Les parents de Vahina Giocante avaient divorcé quand elle avait un an. La petite fille a vécu ensuite chez sa mère mais passait ses vacances chez son père, des vacances durant lesquelles il a abusé d’elle, de ses 5 à ses 12 ans.

Le premier déclic pour Vahina Giocante est survenu quand son père a parlé de «prison». «Je me suis dit dans ma tête d’enfant, s’il y a prison ça veut dire que c’est grave, ça veut que je suis aussi une criminelle, que je risque quelque chose et donc tout de suite il y a eu cette notion de danger, de risque et donc une culpabilité qui s’installe. Je ne suis coupable de rien mais au moment où ça se passe je porte SA culpabilité. C’est comme s’il me la transmettait comme un virus». Le déclic déterminant, explique-t-elle, a été quand son père a commencé à s’en prendre à sa sœur. «Quand ça a touché ma sœur, alors j’ai vraiment pris conscience, encore plus, de la destruction.»

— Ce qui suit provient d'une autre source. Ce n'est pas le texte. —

(* ===== verification/Posix.v ===== *)
(** * The file interface of the storage code

    The storage code reaches its files through hooks with the signatures of the
    POSIX calls.  [Posix] is that interface on a world [W] with one open file;
    [PosixFile] states the documented behaviour of the calls on a regular file
    with one owner: a transfer may be short or interrupted, an error changes
    nothing.  [ScheduledFile] is a concrete file whose calls follow a schedule of
    interruptions, short transfers and failures.  [DurableFile] adds stable storage,
    what a loss of power leaves of a file, and [CachedFile] is a concrete one. *)
From S2P Require Import Prelude Bytes.

(** A call's result: a value that is not negative, or -1 with [errno]. *)
Inductive sysResult := SysDone (value : Z) | SysError (errno : Z).
Inductive readResult := ReadBytes (data : bytes) | ReadError (errno : Z).

Definition EINTR : Z := 4.
Definition EIO : Z := 5.
Definition ENOENT : Z := 2.
Definition EOVERFLOW : Z := 75.
Definition OFF_T_MAX : Z := 2 ^ 63 - 1.

Class Posix (W : Type) := {
  sysOpen : bool → W → sysResult * W;
  sysRead : nat → W → readResult * W;
  sysWrite : bytes → W → sysResult * W;
  sysSeek : Z → W → sysResult * W;
  sysTruncate : Z → W → sysResult * W;
  sysSync : W → sysResult * W;
  sysClose : W → sysResult * W }.

(** ** Procedures: calls in sequence, bounded loops, undefined accesses *)
Inductive outOfFuel := OutOfFuel.

Definition io (W A : Type) : Type := W → checked outOfFuel A * W.
#[export] Instance io_ret {W} : MRet (io W) := λ A a w, (Ok a, w).
#[export] Instance io_bind {W} : MBind (io W) := λ A B f m w,
  match m w with
  | (Ok a, w') => f a w'
  | (Err e, w') => (Err e, w')
  | (OutOfBounds, w') => (OutOfBounds, w')
  end.
Definition call {W A} (f : W → A * W) : io W A := λ w, let '(a, w') := f w in (Ok a, w').
Definition out_of_fuel {W A} : io W A := λ w, (Err OutOfFuel, w).
Definition out_of_bounds {W A} : io W A := λ w, (OutOfBounds, w).
(** A result of a decoder that reports errors as values. *)
Definition decided {W E A} (m : checked E A) : io W (E + A) := λ w,
  match m with Ok a => (Ok (inr a), w) | Err e => (Ok (inl e), w) | OutOfBounds => (OutOfBounds, w) end.

Lemma io_bind_inv {W A B} (m : io W A) (f : A → io W B) w b w' :
  (m ≫= f) w = (Ok b, w') → ∃ a w1, m w = (Ok a, w1) ∧ f a w1 = (Ok b, w').
Proof. unfold mbind, io_bind. destruct (m w) as [[a|e|] w1]; [eauto|done..]. Qed.

Lemma call_inv {W A} (f : W → A * W) w a w' : call f w = (Ok a, w') → f w = (a, w').
Proof. unfold call. destruct (f w). by intros [= <- <-]. Qed.

Lemma io_bind_run {W A B} (m : io W A) (f : A → io W B) w a w' :
  m w = (Ok a, w') → (m ≫= f) w = f a w'.
Proof. intros H. unfold mbind, io_bind. by rewrite H. Qed.

Lemma call_run {W A B} (g : W → A * W) (f : A → io W B) w a w' :
  g w = (a, w') → (call g ≫= f) w = f a w'.
Proof. intros H. apply io_bind_run. unfold call. by rewrite H. Qed.

(** ** Procedures that respect a preorder *)
Section respects.
Context {V : Type} (rel : V → V → Prop) `{!PreOrder rel}.

Definition respects {A} (m : io V A) : Prop := ∀ v r v', m v = (r, v') → rel v v'.

Lemma respects_ret {A} (a : A) : respects (mret a).
Proof. by intros v r v' [= <- <-]. Qed.
Lemma respects_fuel {A} : respects (A:=A) out_of_fuel.
Proof. by intros v r v' [= <- <-]. Qed.
Lemma respects_bounds {A} : respects (A:=A) out_of_bounds.
Proof. by intros v r v' [= <- <-]. Qed.
Lemma respects_decided {E A} (m : checked E A) : respects (decided m).
Proof. intros v r v' H. unfold decided in H. by destruct m; injection H as <- <-. Qed.
Lemma respects_bind {A B} (m : io V A) (f : A → io V B) :
  respects m → (∀ a, respects (f a)) → respects (m ≫= f).
Proof.
  intros Hm Hf v r v' H. unfold mbind, io_bind in H. destruct (m v) as [[a|e|] v1] eqn:E; apply Hm in E.
  - etrans; [done|]. by eapply Hf.
  - by injection H as <- <-.
  - by injection H as <- <-.
Qed.
Lemma respects_call {A} (f : V → A * V) : (∀ v a v', f v = (a, v') → rel v v') → respects (call f).
Proof. intros Hf v r v' H. unfold call in H. destruct (f v) as [a v1] eqn:E. injection H as <- <-. by eapply Hf. Qed.
End respects.

Create HintDb respects.
#[export] Hint Resolve respects_ret respects_fuel respects_bounds respects_decided : respects.
#[export] Hint Extern 0 (PreOrder _) => typeclasses eauto : respects.

(** Walk through a procedure: its binds, its cases and the calls already known. *)
Ltac respect :=
  repeat first
    [ progress cbv zeta
    | solve [eauto with respects]
    | apply respects_bind; [typeclasses eauto| |intros ?]
    | match goal with
      | |- respects _ (match ?x with _ => _ end) => destruct x
      | |- respects _ (if ?x then _ else _) => destruct x
      end
    | intros ? ].

(** ** The behaviour of the calls on a file *)

(** [data] written over [file] at [offset]. *)
Definition write_at (file : bytes) (offset : nat) (data : bytes) : bytes :=
  take offset file ++ data ++ drop (offset + length data) file.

Elle raconte avoir un jour appelé son père pour lui dire qu’elle allait porter plainte contre lui et l'avoir dit à sa mère, qui (une chance dans son malheur) l'a crue immédiatement. «C’est bizarre de dire ça comme ça mais j’ai eu beaucoup de chance dans mon épreuve. Je suis tombée sur des gens qui ont été très bienveillants et qui m’ont vraiment bien accompagnée».

L’enquête durera deux ans. Au Palais de justice, elle voit «la haine dans le regard de son père comme un animal pris au piège prêt à dévorer sa propre patte pour s’en sortir. Cette patte c’est moi». «Je me rends compte à ce moment-là que je n’ai plus de père (…) c’est un duel et il n'y en a qu’un qui va s’en sortir. Je suis très triste. Je vais au front mais je ne vais pas au combat. Je ne lui veux pas de mal, je veux juste qu’il arrête de faire du mal. C’est extrêmement violent de se dire à ce moment-là ‘je n’ai plus de père’». Ce dernier sera condamné à trois ans de prison dont un avec sursis et au retrait de ses droits civiques et familiaux.

Une partie de la famille de l‘actrice lui tourne alors le dos. «Parce que c’est violent d’accepter d’avoir le sang d’un pédocriminel dans les veines», analyse Vahina Giocante, qui explique que «le déni est le chemin le plus facile quand on n'arrive pas à accepter cette réalité inacceptable».